Up is set to launch 'Up High', a new tier of banking for a monthly fee, offering more services.

Unless you’ve been hiding under a rock the last few years, you’ll have noticed the rise of subscription services. They’ve taken over how we consume media, music, and even news.

“I think it's a model that makes a lot of sense to people,” Up chief product officer Anson Parker told The Savings Tip Jar podcast this week.

While pricing remains under wraps, the free tier will stay.

“We didn't want to do it in a way where we are dropping a paywall on customers and making them pay for stuff," Mr Parker said.

“We really believe that apps should offer a really strong core experience out of the box that is free.

“But when you give people the option to pay for it, you can also then justify investing even more in certain features, that are perhaps more niche in nature.”

The exact details of Up High are still being worked out, with an 'early access' phase to go live later this year.

So far, tens of thousands of the bank's customers have shown interest in trying the service.

It’s just the latest new offering being pondered by the bank that grew from humble roots in a partnership between Bendigo Bank and fintech Ferocia.

Up now boasts more than 715,000 customers, $1.5 billion of deposits, and a home loan portfolio worth upwards of $74 million.

“Up has a really a wide range of customers,” Mr Parker said.

“From people that just enjoy finance: They enjoy budgeting, they belong to communities, it's sort of a big interest of theirs … they love Up.

“But we have a mass market too, that found Up as a really accessible and engaging way to get better at money, and they're not necessarily after those real ‘power-user’ features.
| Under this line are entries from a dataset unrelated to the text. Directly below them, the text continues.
(** [round] gives what the machine gives: for every quotient [a / b] of
    integers from 1 to 40, and for every sum [0.0 + 1/a + 1/b] with [a] and
    [b] from 61 to 100 (the fused scores of ranks up to 40), the model and
    the binary64 arithmetic of the kernel have the same result. *)
Lemma round_matches_binary64 :
  forallb (fun a =>
    forallb (fun b =>
      match Float.of_binary64
              (PrimFloat.div (Float.binary64_of_int a) (Float.binary64_of_int b)),
            Float.of_binary64
              (PrimFloat.add
                 (PrimFloat.add PrimFloat.zero
                    (PrimFloat.div PrimFloat.one (Float.binary64_of_int (60 + a))))
                 (PrimFloat.div PrimFloat.one (Float.binary64_of_int (60 + b))))
      with
      | Some q, Some s =>
          FloatSpec.same q (Float.div (inject_Z a) (inject_Z b))
          && FloatSpec.same s
               (Float.add (Float.add 0 (Float.div 1 (inject_Z (60 + a))))
                          (Float.div 1 (inject_Z (60 + b))))
      | _, _ => false
      end) (FloatSpec.upto 1 40)) (FloatSpec.upto 1 40)
  = true.
Proof. vm_compute. reflexivity. Qed.

End FloatFacts.

Module PyFacts.
Local Open Scope Q_scope.

Lemma Qltb_lt (x y : Q) : Py.Qltb x y = true <-> x < y.
Proof.
  unfold Py.Qltb. rewrite negb_true_iff.
  split; intro H.
  - apply Qnot_le_lt. intro Hle. apply Qle_bool_iff in Hle. congruence.
  - destruct (Qle_bool y x) eqn:E; [|reflexivity].
    apply Qle_bool_iff in E. exfalso. exact (Qlt_not_le _ _ H E).
Qed.

Lemma Qltb_ge (x y : Q) : Py.Qltb x y = false <-> y <= x.
Proof.
  unfold Py.Qltb. rewrite negb_false_iff. apply Qle_bool_iff.
Qed.

End PyFacts.

(** ** The dict model *)

Module DictFacts.
Section Dict.
Variables K V : Type.
Variable eqb : K -> K -> bool.
Hypothesis eqb_eq : forall a b, eqb a b = true <-> a = b.

Local Abbreviation dict := (Py.dict K V).
Local Abbreviation get := (Py.get eqb).
Local Abbreviation setitem := (Py.setitem eqb).
Local Abbreviation delitem := (Py.delitem eqb).
Local Abbreviation keys := (@Py.keys K V).

Lemma eqb_refl (k : K) : eqb k k = true.
Proof. now apply eqb_eq. Qed.

Lemma eqb_neq (a b : K) : a <> b -> eqb a b = false.
Proof.
  intro H. destruct (eqb a b) eqn:E; [|reflexivity].
  apply eqb_eq in E. contradiction.
Qed.
(** C8.  Once [start_tunnel] has set the tunnel up, and whatever the two
    streams have reported since, the end of either stream reaches the other
    one: if the other stream is still open, the data read last is written to
    it and it is then closed; if it is already closed, it is left exactly as
    it is.  Either way the other stream is closed afterwards. *)
Theorem tunnel_close_propagates self0 self1 (u : iostream) (evs : list event)
        (who : side) (data : list byte) :
  start_tunnel (Done u) self0 = (Ret tt, self1) ->
  exists s t self',
    stream_of who (run_events evs self1) = Some s /\
    stream_of (other who) (run_events evs self1) = Some t /\
    deliver (Finished who data) (run_events evs self1) = (Ret tt, self') /\
    (closed t = false ->
     stream_of (other who) self'
     = Some (IOStream (sent t ++ data) true (close_callback t)
                      (streaming_callback t))) /\
    (closed t = true -> stream_of (other who) self' = Some t) /\
    (exists t', stream_of (other who) self' = Some t' /\ closed t' = true).
Proof.
  intros St. apply finished_when_relaying, run_events_relaying.
  eapply start_tunnel_relaying. exact St.
Qed.

Lemma tunnel_close_propagates_witness :
  exists s t self',
    stream_of Client
      (run_events [Received Client [x68; x69]]
         (snd (start_tunnel (Done (IOStream [] false None None))
                 (Handler (Some (IOStream [] false None None)) None []))))
    = Some s /\
    stream_of Upstream
      (run_events [Received Client [x68; x69]]
         (snd (start_tunnel (Done (IOStream [] false None None))
                 (Handler (Some (IOStream [] false None None)) None []))))
    = Some t /\
    deliver (Finished Client [x21])
      (run_events [Received Client [x68; x69]]
         (snd (start_tunnel (Done (IOStream [] false None None))
                 (Handler (Some (IOStream [] false None None)) None []))))
    = (Ret tt, self') /\
    (closed t = false ->
     stream_of Upstream self'
     = Some (IOStream (sent t ++ [x21]) true (close_callback t)
                      (streaming_callback t))) /\
    (closed t = true -> stream_of Upstream self' = Some t) /\
    (exists t', stream_of Upstream self' = Some t' /\ closed t' = true).
Proof.
  apply (@tunnel_close_propagates
           (Handler (Some (IOStream [] false None None)) None [])
           (snd (start_tunnel (Done (IOStream [] false None None))
                   (Handler (Some (IOStream [] false None None)) None [])))
           (IOStream [] false None None)
           [Received Client [x68; x69]] Client [x21]).
  reflexivity.
Defined.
“As a product team, when you have these really passionate, loyal customers that want the product to keep getting more powerful and more configurable, you got to trade that off with having something that store the accessible and easy to use.

“I think a lot of the benefit [of a subscription model] will be features that we probably wouldn't have gotten around to developing if we didn't have a revenue stream to effectively justify them.”

Mr Parker noted the exact pricing and features of Up High are yet to be worked out, though Up has shared some early direction with customers.

It might include tools to automate consumers' finances, offer room to run small businesses, and include exclusive benefits like merchandise and access to special events.

“When we think the value is there and people are happy to pay for it, that's when we'll move to that monthly subscription,” he said.


Image: Anson Parker, Up chief product officer

Beyond having a subscription model banking offering in the works, Up stands out for some of its more eccentric deals and products.

The bank creates a monthly ‘radio’ playlist, offers the chance for customers to nab a free coffee on weekday mornings, has a program designed to help Aussies save their first $1,000, and has an anti-BNPL service called 'Maybuy' promoting delayed gratification.

Up home loan and joint account features

Up also caught the industry's attention when it revealed its home loan customers can hold as many as 50 offset accounts.

“The reason that we wanted that many was because that's how many savings accounts you can have on Up and we wanted people that got a home loan with Up to not have to completely reset and change the way they bank,” Mr Parker said.

“So, the savers will automatically flip over to offsets, which makes sense once you have a home loan.”

Up also treads a slightly different path when it comes to joint accounts, providing a product designed less for established couples and more for, say, newer relationships or housemates. It’s called 2Up.

The bank noticed people opening a joint account were typically in a partnership – perhaps married with kids and a house – and used it as a replacement from their own personal finances.

“We saw that as a real big limitation,” Mr Parker said.

“We saw for people in all different stages of relationships that have some component of shared expenses – it could just be splitting some Uber Eats and the Netflix bill … that maybe that level of collaboration could be something you would dial up and you wouldn't have to give away all of your own independence and privacy to make that happen.”